== Segment start ==

(** What is stored is what is loaded. *)
Lemma storage_roundtrip k k' : keys_wf k ->
  set_storage (keys_storage k) k' = with_state (fun _ => keys_state k') (with_addr (keys_id k') (keys_addr k') k).
Proof.
  intros [H1 H2 H3 H4 H5 H6 H7]. destruct H5 as (H51&H52&_), H7 as [H7 _]. unfold set_storage, with_state, with_addr, keys_storage.
  set (c := le_bytes 2 (keys_keys k)). assert (Hc : length c = 2%nat) by apply le_bytes_length.
  pose proof (ltk_bytes_length _ H4) as L4. pose proof (ltk_bytes_length _ H6) as L6.
  set (l1 := ltk_bytes (ltk k)) in *. set (l2 := ltk_bytes (slave_ltk k)) in *. cbn [app].
  change (enc_size k :: keys_flags k :: ?x) with ([enc_size k; keys_flags k] ++ x).
  assert (Hi : length (irk_val (irk k) ++ irk_rpa (irk k)) = 22%nat) by (rewrite length_app; lia).
  set (h := [enc_size k; keys_flags k]). assert (Hh : length h = 2%nat) by done. f_equal.
  - rewrite (slice_skip h _ 0 2 2 Hh), slice_here by done. subst c. rewrite le_value_bytes. apply Z.mod_small. done.
  - rewrite (ltk_at_skip h _ 2 2 Hh), (ltk_at_skip c _ 0 2 Hc). by apply ltk_at_here.
  - rewrite (slice_skip h _ 28 _ 2 Hh), (slice_skip c _ 26 _ 2 Hc), (slice_skip l1 _ 0 _ 26 L4).
    rewrite (slice_skip h _ 44 _ 2 Hh), (slice_skip c _ 42 _ 2 Hc), (slice_skip l1 _ 16 _ 26 L4).
    rewrite <- app_assoc, (slice_here _ _ 16 H51), (slice_skip _ _ 0 _ 16 H51), (slice_here _ _ 6 H52). by destruct (irk k).
  - rewrite (ltk_at_skip h _ 50 2 Hh), (ltk_at_skip c _ 48 2 Hc), (ltk_at_skip l1 _ 22 26 L4), (ltk_at_skip _ _ 0 22 Hi). by apply ltk_at_here.
  - rewrite (slice_skip h _ 76 _ 2 Hh), (slice_skip c _ 74 _ 2 Hc), (slice_skip l1 _ 48 _ 26 L4), (slice_skip _ _ 26 _ 22 Hi), (slice_skip l2 _ 0 _ 26 L6).
    rewrite <- (app_nil_r (keys_padding k)) at 1. by apply slice_here.
Qed.

(** ** The resolving list does not change bonds *)

Lemma find_index_Some {A} (P : A -> bool) (l : list A) i :
  find_index P l = Some i <-> exists x, l !! i = Some x /\ P x = true /\ forall j y, l !! j = Some y -> (j < i)%nat -> P y = false.
Proof.
  unfold find_index. split.
  - intros ([j x]&E&->)%fmap_Some. apply list_find_Some in E as (E&Hp&Hj). exists x. split; [done|]. split; [done|].
    intros j' y Ey Hlt. apply not_true_is_false. by eapply Hj.
  - intros (x&E&Hp&Hj). apply fmap_Some. exists (i, x). split; [|done]. apply list_find_Some. split; [done|]. split; [done|].
    intros j y Ey Hlt. by rewrite (Hj j y).
Qed.

Lemma find_index_None {A} (P : A -> bool) (l : list A) : find_index P l = None <-> forall x, x ∈ l -> P x = false.
Proof.
  unfold find_index. rewrite fmap_None, list_find_None, Forall_forall. split; intros H x Hx; [apply not_true_is_false|]; [by apply H|by rewrite (H x)].
Qed.

Section ids.
Context {F : Type} `{!Nvs F}.
Implicit Types (ks : key_state F) (i : nat).

Definition ids_only ks ks' : Prop := Forall2 same_bond (pool ks) (pool ks') /\ settings ks' = settings ks.

#[export] Instance ids_only_preorder : PreOrder ids_only.
Proof.
  split.
  - intros ks. split; [|done]. by apply Forall_Forall2_diag, Forall_true.
  - intros k1 k2 k3 [H1 E1] [H2 E2]. split; [|congruence]. by transitivity (pool k2).
Qed.

Lemma ids_set_hci h ks : ids_only ks (set_hci h ks).
Proof. split; [|done]. by apply Forall_Forall2_diag, Forall_true. Qed.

== Segment end ==

Activity> For the material above, reproduce exactly the lines from the line with "rewrite (slice_skip h _ 44" to the line with "intros j' y", inclusive, and exclude all others.

Answer for this exercise>
    rewrite (slice_skip h _ 44 _ 2 Hh), (slice_skip c _ 42 _ 2 Hc), (slice_skip l1 _ 16 _ 26 L4).
    rewrite <- app_assoc, (slice_here _ _ 16 H51), (slice_skip _ _ 0 _ 16 H51), (slice_here _ _ 6 H52). by destruct (irk k).
  - rewrite (ltk_at_skip h _ 50 2 Hh), (ltk_at_skip c _ 48 2 Hc), (ltk_at_skip l1 _ 22 26 L4), (ltk_at_skip _ _ 0 22 Hi). by apply ltk_at_here.
  - rewrite (slice_skip h _ 76 _ 2 Hh), (slice_skip c _ 74 _ 2 Hc), (slice_skip l1 _ 48 _ 26 L4), (slice_skip _ _ 26 _ 22 Hi), (slice_skip l2 _ 0 _ 26 L6).
    rewrite <- (app_nil_r (keys_padding k)) at 1. by apply slice_here.
Qed.

(** ** The resolving list does not change bonds *)

Lemma find_index_Some {A} (P : A -> bool) (l : list A) i :
  find_index P l = Some i <-> exists x, l !! i = Some x /\ P x = true /\ forall j y, l !! j = Some y -> (j < i)%nat -> P y = false.
Proof.
  unfold find_index. split.
  - intros ([j x]&E&->)%fmap_Some. apply list_find_Some in E as (E&Hp&Hj). exists x. split; [done|]. split; [done|].
    intros j' y Ey Hlt. apply not_true_is_false. by eapply Hj.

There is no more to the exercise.